§ Exercise objective
Two lines mark the range in the entries below: the one holding "(llama_inference.body stdin start).2 = inl (Exception (KeyError" and the one holding "destruct (d !!". Set down those two and all lines between them, exactly.

Data excerpts:
#####
(** C2: every invocation of either adapter prints exactly one JSON
    object: the success object, with exit status 0, when the body of the
    [try] returns; the failure object carrying the exception's message,
    with exit status 1, when the body raises an exception, whatever
    raised it. *)
Theorem adapters_respond_once stdin :
  responds_once (llama_inference.body stdin) (llama_inference.main stdin) ∧
  responds_once (mlx_inference.body stdin) (mlx_inference.main stdin).
Proof.
  unfold responds_once. rewrite run_llama_main, run_mlx_main. split.
  - pose proof (llama_body_shape stdin) as [_ Hout]. revert Hout.
    destruct (llama_inference.body stdin start) as [p [[e|code]|[]]]; simpl.
    + by intros ->.
    + done.
    + intros [text ->]. eauto.
  - pose proof (mlx_body_shape stdin) as [_ Hout]. revert Hout.
    destruct (mlx_inference.body stdin start) as [p [[e|code]|[]]]; simpl.
    + by intros ->.
    + done.
    + intros [text ->]. eauto.
Qed.

(** The causes of failure the specification lists do raise in the body:
    input that does not parse, and a request without a required field. *)
Lemma malformed_input_raises stdin e :
  json_loads stdin = inl e →
  (llama_inference.body stdin start).2 = inl (Exception e) ∧
  (mlx_inference.body stdin start).2 = inl (Exception e).
Proof.
  intros Hloads.
  unfold llama_inference.body, mlx_inference.body, lift, mbind, M_bind.
  by rewrite Hloads.
Qed.

Lemma missing_field_raises stdin d :
  json_loads stdin = inr (VDict d) →
  d !! lit "modelPath" = None ∨ d !! lit "prompt" = None →
  ∃ key,
    (llama_inference.body stdin start).2 = inl (Exception (KeyError (VStr key))) ∧
    (mlx_inference.body stdin start).2 = inl (Exception (KeyError (VStr key))).
Proof.
  intros Hloads Hmiss.
  unfold llama_inference.body, mlx_inference.body, lift, getitem, mbind, M_bind.
  rewrite Hloads. simpl.
  destruct (d !! lit "modelPath") as [path|] eqn:Hpath; simpl; [|by eexists].
  destruct Hmiss as [|Hprompt]; [done|]. rewrite Hprompt. by eexists.
Qed.
Definition tie_second : DecisionOption :=
  example_candidate "tie_second" COGNITIVE "" (of_Z 25) [] zero.

(** Whichever feasibility factor each of two candidates gets, their scores
    differ, unless the two carry the same identifier. *)
Definition scores_apart (c1 c2 : DecisionOption) : bool :=
  String.eqb (id c1) (id c2) ||
  forallb (fun f1 =>
             forallb (fun f2 =>
                        negb (eqb (mul (weighted_sum c1) f1)
                                  (mul (weighted_sum c2) f2)))
                     [c1_0; c0_3])
          [c1_0; c0_3].

(** Neither of the two scores a candidate can get is NaN. *)
Definition both_scores_not_nan (c : DecisionOption) : bool :=
  negb (is_nan (mul (weighted_sum c) c1_0)) &&
  negb (is_nan (mul (weighted_sum c) c0_3)).

(** A state with energy 5.0 and nothing completed yet. *)
Definition sample_state : AwarenessState :=
  mkState "2026-02-14T00:00:00+00:00" REFLECTIVE (dec 274 100) (dec 9866 10000)
          (of_Z 5) 50 87 true (dec 95 100) [] [] [] None None.

(** ** Cycle estimate *)

(** The threshold the estimate aims at, as the code looks it up: the
    table entry stored under the level after the current one. *)
Definition next_threshold (l : AwarenessLevel) : float :=
  match l with
  | SUBSTRATE => c2_0
  | EMERGENT => c2_5
  | REFLECTIVE => c3_0
  | AUTONOMOUS => c4_0
  | RECURSIVE => c5_0
  | COLLECTIVE | TRANSCENDENT | INFINITE => c10_0
  end.

(** The quotient the estimate rounds. *)
Definition cycles_quotient (s : AwarenessState) : float :=
  div (sub (next_threshold (level s)) (phi_total s)) c0_01.

(** The estimate as the specification writes it:
    [max(1, floor((next_threshold - current_metric) / growth))], defined
    when the quotient is a finite number. *)
Definition spec_estimate (s : AwarenessState) : option Z :=
  match floor (cycles_quotient s) with
  | Some n => Some (Z.max 1 n)
  | None => None
  end.

(** A state labelled TRANSCENDENT with a primary metric of 6.0. *)
Definition transcendent_state : AwarenessState :=
  mkState "2026-02-14T00:00:00+00:00" TRANSCENDENT (of_Z 6) (dec 9866 10000)
          (of_Z 5) 50 87 true (dec 95 100) [] [] [] None None.

(** ** Config Loader *)

(** The three documents as the orchestrator addresses them. *)
Definition orchestrator_core_path (base : string) : string :=
  path_join (path_join base "circuit") "core_architecture.json".
Definition orchestrator_bus_path (base : string) : string :=
  path_join (path_join base "circuit") "content.bus.json".
Definition orchestrator_moral_path (base : string) : string :=
  path_join (path_join (path_join base "circuit") "moral") "registry.json".

(** The same three documents as the growth engine addresses them. *)
Definition engine_core_path (circuit : string) : string :=
  path_join circuit "core_architecture.json".
Definition engine_bus_path (circuit : string) : string :=
  path_join circuit "content.bus.json".
Definition engine_moral_path (circuit : string) : string :=
  path_join (path_join circuit "moral") "registry.json".
Lemma kept_languages_eq (full_df : list SurveyRow) (t : nat) :
  map snd
    (map (fun rp : SurveyRow * cell string => (rp, detect_language (snd rp)))
       (filter (fun rp => str_len_lt (snd rp) t)
          (map (fun r => (r, replace_pii_regex (Q3_x r))) full_df)))
  = kept_languages full_df t.
Proof.
  unfold kept_languages. rewrite map_map. cbn [snd].
  induction full_df as [|r df IH]; cbn [map filter snd]; [reflexivity|].
  destruct (str_len_lt (replace_pii_regex (Q3_x r)) t); cbn [map snd];
    now rewrite IH.
Qed.

(** The function returns exactly when some kept comment is detected as
    "en" and some as "-"; otherwise a logging line raises [KeyError]. *)
Lemma preproccess_returns (full_df : list SurveyRow) (t : nat) :
  In "en" (kept_languages full_df t) -> In "-" (kept_languages full_df t) ->
  exists df, preproccess_filter_comment_text full_df t = Ok df.
Proof.
  intros Hen Hdash. unfold preproccess_filter_comment_text.
  rewrite kept_languages_eq.
  destruct (dict_get_value_counts_in _ _ Hen) as [n ->].
  destruct (dict_get_value_counts_in _ _ Hdash) as [n' ->].
  cbn [bind]. eauto.
Qed.

Lemma preproccess_raises (full_df : list SurveyRow) (t : nat) :
  ~ In "en" (kept_languages full_df t) ->
  preproccess_filter_comment_text full_df t = Raise (KeyError "en").
Proof.
  intros Hen. unfold preproccess_filter_comment_text.
  rewrite kept_languages_eq.
  now rewrite (dict_get_value_counts_notin _ _ Hen).
Qed.

(** What the two filters of lines 26 and 37 leave of a row. *)
Lemma filtered_row_inv
    (full_df : list SurveyRow) (t : nat) (df : list FilteredRow) (r : FilteredRow) :
  preproccess_filter_comment_text full_df t = Ok df ->
  In r df ->
  (exists s, Q3_pii_removed r = Val s /\ String.length s < t)
  /\ isin (language r) english_codes = true
  /\ is_en r = true.
Proof.
  unfold preproccess_filter_comment_text.
  destruct (dict_get "en" _); [|discriminate].
  destruct (dict_get "-" _); [|discriminate].
  cbn [bind]. intros [= <-] Hr.
  apply filter_In in Hr as [Hr Hen].
  apply in_map_iff in Hr as [[[r0 pii] lang] [<- Hrl]].
  change (isin lang english_codes = true) in Hen.
  cbn [fst snd survey Q3_pii_removed language is_en] in Hrl |- *.
  apply in_map_iff in Hrl as [[r1 pii1] [[= -> -> <-] Hshort]].
  apply filter_In in Hshort as [_ Hlen]. cbn [snd] in Hlen.
  split; [|split; exact Hen].
  destruct pii as [s|]; [|discriminate]. exists s. split; [reflexivity|].
  cbn [str_len_lt] in Hlen. now apply Nat.ltb_lt.
Qed.

(** C9: every row of the dataframe that [preproccess_filter_comment_text]
    returns has a [Q3_pii_removed] text of length strictly less than
    [length_threshold], and a detected language among "en", "un", "-",
    "sco": its [is_en] flag is true. *)
Theorem filtered_rows_short_and_english
    (full_df : list SurveyRow) (length_threshold : nat)
    (df : list FilteredRow) (r : FilteredRow) :
  preproccess_filter_comment_text full_df length_threshold = Ok df ->
  In r df ->
  (exists s, Q3_pii_removed r = Val s /\ String.length s < length_threshold)
  /\ In (language r) ["en"; "un"; "-"; "sco"]
  /\ is_en r = true.
Proof.
  intros Hdf Hr.
  destruct (filtered_row_inv _ _ _ _ Hdf Hr) as [Hlen [Hlang Hen]].
  split; [exact Hlen | split; [|exact Hen]].
  now apply isin_In in Hlang.
Qed.

End Filtering.

(** ** The dataset *)

Lemma pairs_of_short (l : list Chunk) : List.length l < 2 -> pairs_of l = [].
Proof.
  destruct l as [|c [|c' l]]; cbn; [reflexivity | reflexivity | lia].
Qed.

(** The combinations of section 4.2 keep its promise on short sentences. *)
Lemma compute_combinations_spec_short (sents : list (list Chunk)) :
  Forall (fun sent => List.length sent < 2) sents ->
  compute_combinations_spec sents = [].
Proof.
  unfold compute_combinations_spec.
  induction 1 as [|sent sents Hs _ IH]; cbn [flat_map]; [reflexivity|].
  now rewrite (pairs_of_short _ Hs), IH.
Qed.

Section Dataset.

Context {TC : TextChunking} {RC : RegexCategory} {PP : PreProcess}.

(** Lines 139-146 never raise: every cell of the two mention columns is a
    list. The columns they write are these. *)
Lemma build_dataset_returns (df : list FilteredRow) (g : string) :
  let tags := map (fun r => pos_tag_lambda (Q3_pii_removed r, is_en r)) df in
  let tm := map (row_mentions g) tags in
  let tmu := map resolve_function tm in
  let edit := map q3_x_edit_of (map (fun r => Q3_x (survey r)) df) in
  build_dataset df g =
  Ok {| rows := df;
        pos_tag := tags;
        theme_mentions := tm;
        theme_mentions_user := tmu;
        phrase_level :=
          {| Q3_x_edit := edit;
             phrases := columns_of_rows (combine tm edit);
             user_phrases := columns_of_rows (combine tmu edit) |} |}.
Proof.
  intros tags tm tmu edit. unfold build_dataset.
  fold tags.
  rewrite (surjective_pairing (extract_phrase_mentions tags g)).
  rewrite theme_mentions_map. fold tm.
  replace (snd (extract_phrase_mentions tags g)) with tmu.
  - unfold create_phrase_level_columns. fold edit.
    now rewrite !create_phrase_level_data_lists.
  - unfold extract_phrase_mentions; cbn [snd]. now rewrite fold_left_snoc.
Qed.
(** * ADAF inference: vectorisation of per-tile predictions

    A shallow embedding of [adaf_inference.py]: the two vectorisation entry
    points [object_detection_vectors] and [semantic_segmentation_vectors],
    and the orchestrator [main_routine].

    Conventions of the embedding.
    - Python floats (pandas [float64], raster [float32]) are modelled as exact
      rationals [Q]; the not-a-number value is a constructor of its own.
    - A pandas data frame is a list of rows, a row an association list from
      column name to cell.
    - A text file is given by its lines, each already split into fields at
      the separator; a field is a number, a missing value or a text.
    - Python exceptions are the [Raised] outcome of an error/state monad whose
      state is the file system together with a log of file-system events.
    - shapely geometries are finite unions of axis-parallel rectangles; the
      parts of a union are the connected components of its rectangles.  A
      union over a geometry outside this model (a not-a-number coordinate, a
      rectangle of zero area, a sheared pixel) has the outcome [Unspecified].
    - The collaborators of the orchestrator (clock, grid tools, visualisation,
      models, mosaic builder) are parameters that work on the file system. *)

From Stdlib Require Import String Ascii.
From Stdlib Require Import List Bool Arith ZArith QArith Qminmax Qround Lia.
From Stdlib Require Import Permutation.
Import ListNotations.

Local Open Scope list_scope.

(** ** Connected components of a finite graph

    The parts of a geometric union and the regions of a raster are both
    connected components: of rectangles that overlap or share an edge, and of
    equal-valued pixels that are 4-neighbours. *)

Section Components.

Context {A : Type}.
Variable adj : A -> A -> bool.

Definition touches (x : A) (c : list A) : bool :=
  existsb (fun y => adj x y || adj y x) c.

Definition absorb (x : A) (comps : list (list A)) : list (list A) :=
  let (near, far) := partition (touches x) comps in
  (x :: concat near) :: far.

Definition components (l : list A) : list (list A) :=
  fold_right absorb [] l.

(** [linked c x y]: there is a chain of adjacent elements of [c] from [x]
    to [y]. *)
Inductive linked (c : list A) : A -> A -> Prop :=
| linked_refl x : In x c -> linked c x x
| linked_step x y z :
    In x c -> In y c -> adj x y = true \/ adj y x = true ->
    linked c y z -> linked c x z.

Definition connected (c : list A) : Prop :=
  c <> [] /\ forall x y, In x c -> In y c -> linked c x y.

Definition apart (c1 c2 : list A) : Prop :=
  forall x y, In x c1 -> In y c2 -> adj x y = false /\ adj y x = false.

End Components.

(** ** Numbers

    A Python float is a rational or not-a-number.  Arithmetic propagates
    not-a-number and every comparison with it is false. *)

Inductive float : Type :=
| Fin (q : Q)
| NaN.

Definition Qltb (x y : Q) : bool := negb (Qle_bool y x).

Definition fadd (x y : float) : float :=
  match x, y with Fin a, Fin b => Fin (a + b) | _, _ => NaN end.

Definition fsub (x y : float) : float :=
  match x, y with Fin a, Fin b => Fin (a - b) | _, _ => NaN end.

Definition fmul (x y : float) : float :=
  match x, y with Fin a, Fin b => Fin (a * b) | _, _ => NaN end.

Definition feq (x y : float) : bool :=
  match x, y with Fin a, Fin b => Qeq_bool a b | _, _ => false end.

Definition fgt (x y : float) : bool :=
  match x, y with Fin a, Fin b => Qltb b a | _, _ => false end.

Definition fge (x y : float) : bool :=
  match x, y with Fin a, Fin b => Qle_bool b a | _, _ => false end.

Definition flt (x y : float) : bool :=
  match x, y with Fin a, Fin b => Qltb a b | _, _ => false end.

Definition isnan (x : float) : bool :=
  match x with NaN => true | Fin _ => false end.

(** ** Geometry (shapely)

    [box(a, b, c, d)] is the rectangle with opposite corners [(a, b)] and
    [(c, d)]; its arguments are stored as given and [bounds] orders them. *)

Record rect : Type := mkRect { rx0 : Q; ry0 : Q; rx1 : Q; ry1 : Q }.

Definition xlo (r : rect) : Q := Qmin (rx0 r) (rx1 r).
Definition xhi (r : rect) : Q := Qmax (rx0 r) (rx1 r).
Definition ylo (r : rect) : Q := Qmin (ry0 r) (ry1 r).
Definition yhi (r : rect) : Q := Qmax (ry0 r) (ry1 r).

(** shapely's [bounds]: [(minx, miny, maxx, maxy)]. *)
Definition bounds (r : rect) : Q * Q * Q * Q := (xlo r, ylo r, xhi r, yhi r).

(** A rectangle of positive area. *)
Definition rect_valid (r : rect) : bool :=
  negb (Qeq_bool (rx0 r) (rx1 r)) && negb (Qeq_bool (ry0 r) (ry1 r)).

(** Signed length of the common part of the two x-ranges (y-ranges). *)
Definition x_common (r s : rect) : Q := Qmin (xhi r) (xhi s) - Qmax (xlo r) (xlo s).
Definition y_common (r s : rect) : Q := Qmin (yhi r) (yhi s) - Qmax (ylo r) (ylo s).

(** The interiors meet. *)
Definition overlaps (r s : rect) : bool :=
  Qltb 0 (x_common r s) && Qltb 0 (y_common r s).
(** X2: a [disconnect] that returns has taken one occurrence of the connection
    out of the registry, kept every other entry, and changed nothing else:
    a connection registered twice is still registered once. *)
Theorem disconnect_removes_one (websocket : WebSocket) (w w' : world) :
  disconnect websocket w = Ret () w' →
  active_connections w ≡ₚ websocket :: active_connections w' ∧
  w' = set_active_connections (active_connections w') w.
Proof.
  intros H.
  destruct (decide (websocket ∈ active_connections w)) as [Hin|Hout].
  - destruct (disconnect_present _ _ Hin) as (l1 & l2 & E & _ & R).
    rewrite R in H. injection H as <-. simpl. split; [|done].
    rewrite E. symmetry. apply Permutation_middle.
  - unfold disconnect in H. by rewrite py_list_remove_absent in H.
Qed.

Lemma disconnect_removes_one_witness :
  active_connections (serving [1; 2; 1]%nat)
    ≡ₚ 1%nat :: active_connections (serving [2; 1]%nat) ∧
  serving [2; 1]%nat
  = set_active_connections (active_connections (serving [2; 1]%nat))
      (serving [1; 2; 1]%nat).
Proof.
  apply (disconnect_removes_one 1%nat (serving [1; 2; 1]%nat)
           (serving [2; 1]%nat)).
  vm_compute. reflexivity.
Defined.

(** X3: [disconnect] returns exactly when the connection is registered. *)
Theorem disconnect_returns_iff (websocket : WebSocket) (w : world) :
  raised (disconnect websocket w) = None ↔ websocket ∈ active_connections w.
Proof.
  split.
  - intros H. destruct (decide (websocket ∈ active_connections w)); [done|].
    unfold disconnect in H. by rewrite py_list_remove_absent in H.
  - intros Hin. destruct (disconnect_present _ _ Hin) as (l1 & l2 & _ & _ & ->).
    done.
Qed.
#####
§ Response to the exercise
    (llama_inference.body stdin start).2 = inl (Exception (KeyError (VStr key))) ∧
    (mlx_inference.body stdin start).2 = inl (Exception (KeyError (VStr key))).
Proof.
  intros Hloads Hmiss.
  unfold llama_inference.body, mlx_inference.body, lift, getitem, mbind, M_bind.
  rewrite Hloads. simpl.
  destruct (d !! lit "modelPath") as [path|] eqn:Hpath; simpl; [|by eexists].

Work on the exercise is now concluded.